I sent my daughter at 16. She had a list of questions for the doc.... some of which, she did not want to ask me. She got on birth control pills even though she is not yet sexually active. Her friends convinced her it makes periods lighter and easier to deal with. I'm cool. That's her business.

BTW, I also went at 16 because I did want to be sexually active and was wanting to be on the pill. My mom was all squirmy about the whole thing but she didn't try to stop me.


----------



## chiromamma (Feb 24, 2003)

I know this goes against all we've been taught but I see no reason for internal exams (GYN, midwife, GP) unless there is an issue or risk of having been exposed to an STD.
I didn't have a single one during any of my pregnancies and don't intend to subject my daughter to them just because she reaches an arbitrary age or becomes sexually active.
Sexual activity does not equal STD exposure.
DD's been educated about her body, the risks of hormonal birth control, condoms, etc. She knows she can come to me when she feels ready to have sex so we can buy condoms.
Dr. Mendelson, best known for his book _How to raise a Healthy Child In Spite of Your Doctor_, also wrote a great book called, _Male Practice_ about the generally abusive and manipulative nature of women's health care.
It is an old book but unfortunately, things have not changed much.
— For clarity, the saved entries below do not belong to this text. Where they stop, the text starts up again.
Fixpoint strip_trailing (s : string) : string :=
  match s with
  | EmptyString => EmptyString
  | String c rest =>
      match strip_trailing rest with
      | EmptyString => if Ascii.eqb c "/" then EmptyString else String c EmptyString
      | rest' => String c rest'
      end
  end.

(** [url_path_join(a, b)] for an [a] that starts with a slash and a [b]
    that does not end with one. *)
Definition url_path_join (a b : string) : string :=
  match strip_trailing (strip_leading a), strip_leading b with
  | EmptyString, b' => "/" ++ b'
  | a', EmptyString => "/" ++ a'
  | a', b' => "/" ++ a' ++ "/" ++ b'
  end.

(** [posixpath.join(a, b)] for a relative [b] *)
Definition posix_join (a b : string) : string := a ++ "/" ++ b.

(** The string up to its last dot, and from it on. *)
Fixpoint at_last_dot (s : string) : option (string * string) :=
  match s with
  | EmptyString => None
  | String c rest =>
      match at_last_dot rest with
      | Some (root, ext) => Some (String c root, ext)
      | None => if Ascii.eqb c "." then Some (EmptyString, s) else None
      end
  end.

Fixpoint has_slash (s : string) : bool :=
  match s with
  | EmptyString => false
  | String c rest => Ascii.eqb c "/" || has_slash rest
  end.

(** What follows the last slash consists of dots. *)
Fixpoint basename_all_dots (s : string) : bool :=
  match s with
  | EmptyString => true
  | String c rest =>
      if has_slash s then basename_all_dots rest
      else Ascii.eqb c "." && basename_all_dots rest
  end.

(** [posixpath.splitext] *)
Definition posix_splitext (p : string) : string * string :=
  match at_last_dot p with
  | Some (root, ext) =>
      if has_slash ext || basename_all_dots root then (p, EmptyString)
      else (root, ext)
  | None => (p, EmptyString)
  end.

Definition host : Host :=
  {| ujoin := url_path_join;
     path_join := posix_join;
     splitext := posix_splitext;
     str_of := fun _ => "<object>";
     update_from := fun d _ => (d, Some TypeError);
     HERE := "/srv/jupyterlab";
     base_url := "/";
     mathjax_url := "/static/components/MathJax/MathJax.js";
     terminals_available := PBool true |}.

Definition manifest (name : string) (files : list string) : dict :=
  [(name, PDict [("entry", PStr (name ++ "/index"));
                 ("files", PList (map PStr files))])].

Definition build_manifest : dict :=
  manifest "main" ["main.bundle.js"; "main.css"].

(** Providers: [a_config] and [b_config] both set "x"; [broken] raises. *)
Definition provider (python_module : pyval) : exn + pyval :=
  match python_module with
  | PStr m =>
      if m =? "a_config" then inr (PDict [("x", PInt 1)])
      else if m =? "b_config" then inr (PDict [("x", PInt 2)])
      else inl (Raised ("No module named " ++ m)%string)
  | _ => inl TypeError
  end.

(** Installed: every name but "ghost"; "shaky" has warnings; "hollow"
    has no manifest data; "empty" declares no files; "bare" declares no
    "files" at all; "twice" lists one stylesheet in two entries. *)
Definition manifest_of (name : string) : option dict :=
  if name =? "hollow" then None
  else if name =? "empty"
  then Some [("empty", PDict [("entry", PStr "empty/index");
                              ("files", PList [])])]
  else if name =? "bare"
  then Some [("bare", PDict [("entry", PStr "bare/index")])]
  else if name =? "twice"
  then Some [("twice", PDict [("entry", PStr "twice/index");
                              ("files", PList [PStr "twice.js";
                                               PStr "style.css"])]);
             ("extra", PDict [("files", PList [PStr "style.css"])])]
  else Some (manifest name [(name ++ ".js")%string; (name ++ ".css")%string]).

Definition world : World :=
  {| isfile := fun p => p =? "/srv/jupyterlab/build/main.css";
     get_labextension_manifest_data_by_folder := fun _ => inr build_manifest;
     get_labextension_config_python := provider;
     find_labextension := fun name =>
       if name =? "ghost" then inr None
       else inr (Some ("/usr/share/jupyter/labextensions/" ++ name)%string);
     validate_labextension_folder := fun name _ =>
       if name =? "shaky" then inr ["     X has shaky entry point?"]
       else inr [];
     get_labextension_manifest_data_by_name := fun name =>
       inr (manifest_of name) |}.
In most cases, they've gotten worse.


----------



## Chicky2 (May 29, 2002)

I will not take any of my girls until they are ready to be sexually active, and at that point, we will visit my midwife. I feel the whole experience is so much more gentle and understanding with a midwife. A midwife will be "with woman", physically, emotionally, etc., and I really believe in the whole philosophy. If she ever felt a gyno were necessary, I would wholeheartedly trust her advice. I also had the bestest midwife in the world, though, so I may be a bit biased.


----------



## phathui5 (Jan 8, 2002)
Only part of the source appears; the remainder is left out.